Please copy, exactly as they appear below, the lines from the one containing "- intros Hnil." through the one containing "and changed nothing, or".

Top of LISTED ENTRIES

(** What a run over the sorted paths of a directory is to do, path by
    path, when every load succeeds: a path with the lowered suffix
    ".pdf" goes to the loader of PDF files and a path with ".md" or
    ".txt" to the loader of text files, each once and in the order of
    the paths, and what they give is concatenated in that order; any
    other path is passed over without a call. *)
Inductive loaded_in_order {W : Type} (fs : Loaders W)
    (path_suffix str_lower : pystr -> pystr)
  : list pystr -> W -> list Document -> W -> Prop :=
| loaded_nil (w : W) :
    loaded_in_order fs path_suffix str_lower [] w [] w
| loaded_skip file_path rest (w : W) out (w' : W) :
    ~ has_loader path_suffix str_lower file_path ->
    loaded_in_order fs path_suffix str_lower rest w out w' ->
    loaded_in_order fs path_suffix str_lower (file_path :: rest) w out w'
| loaded_pdf file_path rest (w : W) docs (w1 : W) out (w' : W) :
    str_lower (path_suffix file_path) = py ".pdf" ->
    load_pdf_path fs file_path w = (Some docs, w1) ->
    loaded_in_order fs path_suffix str_lower rest w1 out w' ->
    loaded_in_order fs path_suffix str_lower (file_path :: rest) w
      (docs ++ out) w'
| loaded_markdown file_path rest (w : W) docs (w1 : W) out (w' : W) :
    str_lower (path_suffix file_path) ∈ [py ".md"; py ".txt"] ->
    load_markdown_path fs file_path w = (Some docs, w1) ->
    loaded_in_order fs path_suffix str_lower rest w1 out w' ->
    loaded_in_order fs path_suffix str_lower (file_path :: rest) w
      (docs ++ out) w'.

(** The loader of [file_path] raises in the world [w]. *)
Definition load_raises {W : Type} (fs : Loaders W)
    (path_suffix str_lower : pystr -> pystr) (file_path : pystr)
    (w w' : W) : Prop :=
  (str_lower (path_suffix file_path) = py ".pdf" /\
   load_pdf_path fs file_path w = (None, w')) \/
  (str_lower (path_suffix file_path) ∈ [py ".md"; py ".txt"] /\
   load_markdown_path fs file_path w = (None, w')).
(** The loop does not depend on the order of a duplicate-free partition. *)
Lemma normalize_loop_permutation (ind1 ind2 : list Z) (data : volume F) :
  NoDup ind1 -> ind1 ≡ₚ ind2 ->
  Forall (λ m, 0 <= m < Z.of_nat (length data)) ind1 ->
  projections_ok data_white data ->
  normalize_loop data_white data_dark ind1 data
  = normalize_loop data_white data_dark ind2 data.
Proof.
  intros Hnd Hperm Hrange Hok.
  assert (Hnd2 : NoDup ind2) by (by rewrite <- Hperm).
  assert (Hrange2 : Forall (λ m, 0 <= m < Z.of_nat (length data)) ind2)
    by (by rewrite <- Hperm).
  destruct (normalize_loop_spec data_white data_dark dark_shape ind1 data Hnd Hrange Hok)
    as (d1 & -> & _ & _ & Hget1).
  destruct (normalize_loop_spec data_white data_dark dark_shape ind2 data Hnd2 Hrange2 Hok)
    as (d2 & -> & _ & _ & Hget2).
  f_equal. apply list_eq. intros i. rewrite Hget1, Hget2.
  destruct (decide (Z.of_nat i ∈ ind1)) as [Hin|Hnin].
  - rewrite !bool_decide_eq_true_2; try done. by rewrite <- Hperm.
  - rewrite !bool_decide_eq_false_2; try done. by rewrite <- Hperm.
Qed.

(** X2.  Without a cutoff: disjoint partitions that cover
    [0, num_projections), run in any order one after another, leave the array
    that one call on the whole range leaves. *)
Lemma normalize_workers_without_cutoff (parts : list (list Z)) (data : volume F) :
  concat parts ≡ₚ seqZ 0 (Z.of_nat (length data)) ->
  projections_ok data_white data ->
  normalize_workers parts dshape (data_white, data_dark, None) data
  = normalize (seqZ 0 (Z.of_nat (length data)), dshape, (data_white, data_dark, None)) data.
Proof.
  intros Hperm Hok.
  rewrite normalize_workers_concat, normalize_without_cutoff.
  apply normalize_loop_permutation; try done.
  - rewrite Hperm. apply NoDup_seqZ.
  - rewrite Hperm. apply Forall_forall. intros m Hm%elem_of_seqZ. lia.
Qed.

End NormalizeFrame.

Lemma normalize_frame_without_cutoff_witness :
  (normalize ([0; -1], (3, 1, 2)%nat, ([[2%Q; 2%Q]], [[0%Q; 0%Q]], None))
     [[[4%Q; 6%Q]]; [[8%Q; 10%Q]]; [[1%Q; 12%Q]]]).1 !! 1%nat
  = Some [[8%Q; 10%Q]].
Proof.
  apply (normalize_frame_without_cutoff (F:=Q) (3, 1, 2)%nat [[2%Q; 2%Q]] [[0%Q; 0%Q]] [0; -1]
           [[[4%Q; 6%Q]]; [[8%Q; 10%Q]]; [[1%Q; 12%Q]]] 1).
  intros m [->|[->|[]%elem_of_nil]%elem_of_cons]%elem_of_cons; by vm_compute.
Defined.

Lemma normalize_workers_without_cutoff_witness :
  normalize_workers [[2; 0]; [1]] (3, 1, 2)%nat ([[2%Q; 2%Q]], [[0%Q; 0%Q]], None)
    [[[4%Q; 6%Q]]; [[8%Q; 10%Q]]; [[1%Q; 12%Q]]]
  = normalize (seqZ 0 3, (3, 1, 2)%nat, ([[2%Q; 2%Q]], [[0%Q; 0%Q]], None))
      [[[4%Q; 6%Q]]; [[8%Q; 10%Q]]; [[1%Q; 12%Q]]].
Proof.
  apply (normalize_workers_without_cutoff (F:=Q) (3, 1, 2)%nat [[2%Q; 2%Q]] [[0%Q; 0%Q]] eq_refl
           [[2; 0]; [1]] [[[4%Q; 6%Q]]; [[8%Q; 10%Q]]; [[1%Q; 12%Q]]]).
  - simpl. change (seqZ 0 3) with [0; 1; 2].
    etrans; [apply Permutation_swap|]. apply perm_skip, Permutation_swap.
  - repeat constructor.
Defined.

(** C2.  The frame property fails when a cutoff is given: the clamp
    [data[data > cutoff] = cutoff] runs over the whole shared array, so a call
    for the partition [[0]] also rewrites projection 1 (its raw value 4 exceeds
    the cutoff 1 and becomes 1). *)
Theorem normalize_cutoff_writes_outside_partition :
  let data : volume Q := [[[4%Q]]; [[4%Q]]] in
  exists data' : volume Q,
    normalize ([0], (2, 1, 1)%nat, ([[2%Q]], [[0%Q]], Some 1%Q)) data = (data', Returned tt)
    /\ (1 ∉ ([0] : list Z))
    /\ data !! 1%nat = Some [[4%Q]]
    /\ data' !! 1%nat = Some [[1%Q]].
Proof.
  exists [[[1%Q]]; [[1%Q]]]. repeat split.
  by intros [= ]%list_elem_of_singleton.
Qed.

(** C3.  With a cutoff the result depends on how the range is split: the
    worker for [[0]] clamps the raw projection 1 before the worker for [[1]]
    divides it, so the two workers leave [1; 1/2] where one call on [[0; 1]]
    leaves [1; 1]; and the two orders of the workers differ as well. *)
Theorem normalize_workers_cutoff_differs :
  let data : volume Q := [[[4%Q]]; [[4%Q]]] in
  normalize_workers [[0]; [1]] (2, 1, 1)%nat ([[2%Q]], [[0%Q]], Some 1%Q) data
    = ([[[1%Q]]; [[(1 # 2)%Q]]], Returned tt)
  /\ normalize_workers [[1]; [0]] (2, 1, 1)%nat ([[2%Q]], [[0%Q]], Some 1%Q) data
    = ([[[(1 # 2)%Q]]; [[1%Q]]], Returned tt)
  /\ normalize ([0; 1], (2, 1, 1)%nat, ([[2%Q]], [[0%Q]], Some 1%Q)) data
    = ([[[1%Q]]; [[1%Q]]], Returned tt)
  /\ concat [[0 : Z]; [1]] = seqZ 0 (Z.of_nat (length data)).
Proof. repeat split. Qed.

(** ** Properties of [optimize_center] and [_costFunc] *)


Section MaskFacts.
Context {F : Type} `{Scalar F}.

Lemma mask_radius_nonneg (data : volume F) : 0 <= mask_radius data.
Proof. unfold mask_radius. apply Z.div_pos; lia. Qed.

Lemma length_circular_mask (data : volume F) (ratio : F) :
  Z.of_nat (length (circular_mask data ratio)) = 2 * mask_radius data.
Proof.
  pose proof (mask_radius_nonneg data).
  unfold circular_mask. rewrite length_fmap, length_seqZ. lia.
Qed.

Lemma rows_circular_mask (data : volume F) (ratio : F) :
  Forall (λ n : nat, Z.of_nat n = 2 * mask_radius data)
         (shape (circular_mask data ratio)).
Proof.
  pose proof (mask_radius_nonneg data).
  unfold shape, circular_mask. apply Forall_fmap, Forall_fmap, Forall_forall.
  intros y _. simpl. rewrite length_fmap, length_seqZ. lia.
Qed.

Lemma pixel_circular_mask (data : volume F) (ratio : F) (i j : nat) (b : bool) :
  pixel (circular_mask data ratio) i j = Some b ->
  b = outside ratio (mask_radius data)
        (Z.of_nat j - mask_radius data) (Z.of_nat i - mask_radius data).
Proof.
  unfold pixel, circular_mask. rewrite list_lookup_fmap.
  destruct (seqZ _ _ !! i) as [y|] eqn:Hy; simpl; [|done].
  rewrite list_lookup_fmap.
  destruct (seqZ _ _ !! j) as [x|] eqn:Hx; simpl; [|done].
  apply lookup_seqZ in Hy as [-> _]. apply lookup_seqZ in Hx as [-> _].
  intros [= <-]. f_equal; lia.
Qed.

Lemma circular_mask_nil (data : volume F) (ratio : F) :
  circular_mask data ratio = [] <-> mask_radius data = 0.
Proof.
  pose proof (mask_radius_nonneg data) as Hrad.
  pose proof (length_circular_mask data ratio) as Hlen.
  split.
  - intros Hnil. rewrite Hnil in Hlen. simpl in Hlen. lia.
  - intros H0. destruct (circular_mask data ratio); [done|]. simpl in Hlen. lia.
Qed.

(** A mask assignment that succeeds either had the empty mask of [rad = 0]
    and changed nothing, or masked the image as [circle_masked] says. *)
Lemma mask_assign_spec (data : volume F) (ratio : F) (a a' : volume F) :
  mask_assign (circular_mask data ratio) a = Returned a' ->
  (mask_radius data = 0 /\ a' = a)
  \/ (0 < mask_radius data /\ circle_masked data ratio a a').
Proof.
  pose proof (mask_radius_nonneg data) as Hrad.
  unfold mask_assign. destruct a as [|img rest]; [done|].
  destruct (circular_mask data ratio) as [|mrow msk] eqn:Hmsk.
  { intros [= <-]. left. split; [|done]. by apply (circular_mask_nil data ratio). }
  assert (Hpos : 0 < mask_radius data).
  { destruct (decide (mask_radius data = 0)) as [H0|]; [|lia].
    apply (circular_mask_nil data ratio) in H0. congruence. }
  rewrite <- Hmsk. case_bool_decide as Hshape; [|done]. intros [= <-].
  right. split; [done|].
  exists img, (zip_with (zip_with (λ (b : bool) (v : F), if b then zero else v))
                 (circular_mask data ratio) img), rest.
  split; [done|]. split; [done|]. split; [|split; [|split]].
  - rewrite shape_zip2 by done. done.
  - rewrite <- length_circular_mask with (ratio := ratio).
    f_equal. apply (f_equal length) in Hshape. unfold shape in Hshape.
    by rewrite !length_fmap in Hshape.
  - pose proof (rows_circular_mask data ratio) as Hrows.
    rewrite <- Hshape in Hrows. unfold shape in Hrows.
    by apply Forall_fmap in Hrows.
  - intros i j v Hv. rewrite pixel_zip2.
    destruct (pixel_same_shape img (circular_mask data ratio) i j) as [b Hb];
      [done|by exists v|].
    rewrite Hb, Hv. simpl. by rewrite (pixel_circular_mask _ _ _ _ _ Hb).
Qed.


End MaskFacts.

Section OptimizeFacts.
Context {F : Type} `{Scalar F} {G : Type}.
Variable Gridrec_init : volume F -> Z -> Z -> Gridrec F G.
Variable reconstruct :
  Gridrec F G -> volume F -> list F -> F -> Z -> outcome (Gridrec F G).
Variable gaussian_filter : volume F -> F -> volume F.
Variable histogram : volume F -> nat -> F * F -> outcome (list Z).
Variable log2 : F -> F.
Variable minimize : F -> F -> minimizer F.

Lemma dot_map (f : F -> F) (l : list F) :
  dot l (f <$> l) = sum_of ((λ p, mul p (f p)) <$> l).
Proof.
  unfold dot. f_equal. induction l as [|p l IH]; csimpl; [done|]. by f_equal.
Qed.

(** The masking block, as a step on the reconstructor object. *)
Lemma apply_mask_unfold (data : volume F) (mask : bool) (ratio : F) (w : world F G) :
  apply_mask data mask ratio w
  = match masked data mask ratio (recon w) with
    | Returned r => ({| recon := r; trace := trace w |}, Returned tt)
    | Raised e => (w, Raised e)
    end.
Proof.
  unfold apply_mask, masked. destruct mask.
  - unfold bind, get_recon, lift, put_recon.
    by destruct (mask_assign _ _).
  - unfold ret. by destruct w.
Qed.
(** What [reconcile_transactions] returns and leaves behind. *)
Lemma reconcile_transactions_run (utcnow : nat -> datetime)
  (terminal_id : string) (start_time end_time : datetime)
  (transactions : list SaleTransactionCreate.t) (db : Database) :
  let log_id := next_id (map ReconciliationLog.id (reconciliation_logs db)) in
  let opened :=
    snd (TransactionService.open_log start_time end_time terminal_id db) in
  let outcomes := item_outcomes utcnow 0 transactions opened in
  let processed := Z.of_nat (List.length transactions) in
  let notes :=
    Some (Processed processed (count true outcomes) (count false outcomes)) in
  TransactionService.reconcile_transactions utcnow terminal_id start_time
    end_time transactions db
  = (Ok (ReconciliationResult.mk log_id processed (count true outcomes)
           (count false outcomes) "completed" notes),
     TransactionService.save_log
       (ReconciliationLog.mk log_id start_time end_time terminal_id processed
          (count true outcomes) (count false outcomes) "completed" notes)
       (after_items utcnow 0 transactions opened)).
Proof.
  cbv zeta.
  unfold TransactionService.reconcile_transactions.
  unfold bind at 1. unfold TransactionService.open_log at 1.
  unfold bind at 1. rewrite reconcile_loop_counts.
  reflexivity.
Qed.

(** The body of the loop never completes: the create it starts with ends in
    an exception. *)
Lemma reconcile_item_raises (now : datetime)
  (transaction_data : SaleTransactionCreate.t) (db : Database) :
  returned (fst (TransactionService.reconcile_item now transaction_data db))
  = false.
Proof.
  unfold TransactionService.reconcile_item, bind.
  destruct (create_sale_transaction_raises transaction_data None db)
    as [e He].
  destruct (TransactionService.create_sale_transaction transaction_data None db)
    as [[t | e'] db1]; cbn in He; [discriminate | reflexivity].
Qed.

Bottom of LISTED ENTRIES

● **TASK RESPONSE**:
  - intros Hnil. rewrite Hnil in Hlen. simpl in Hlen. lia.
  - intros H0. destruct (circular_mask data ratio); [done|]. simpl in Hlen. lia.
Qed.

(** A mask assignment that succeeds either had the empty mask of [rad = 0]
    and changed nothing, or masked the image as [circle_masked] says. *)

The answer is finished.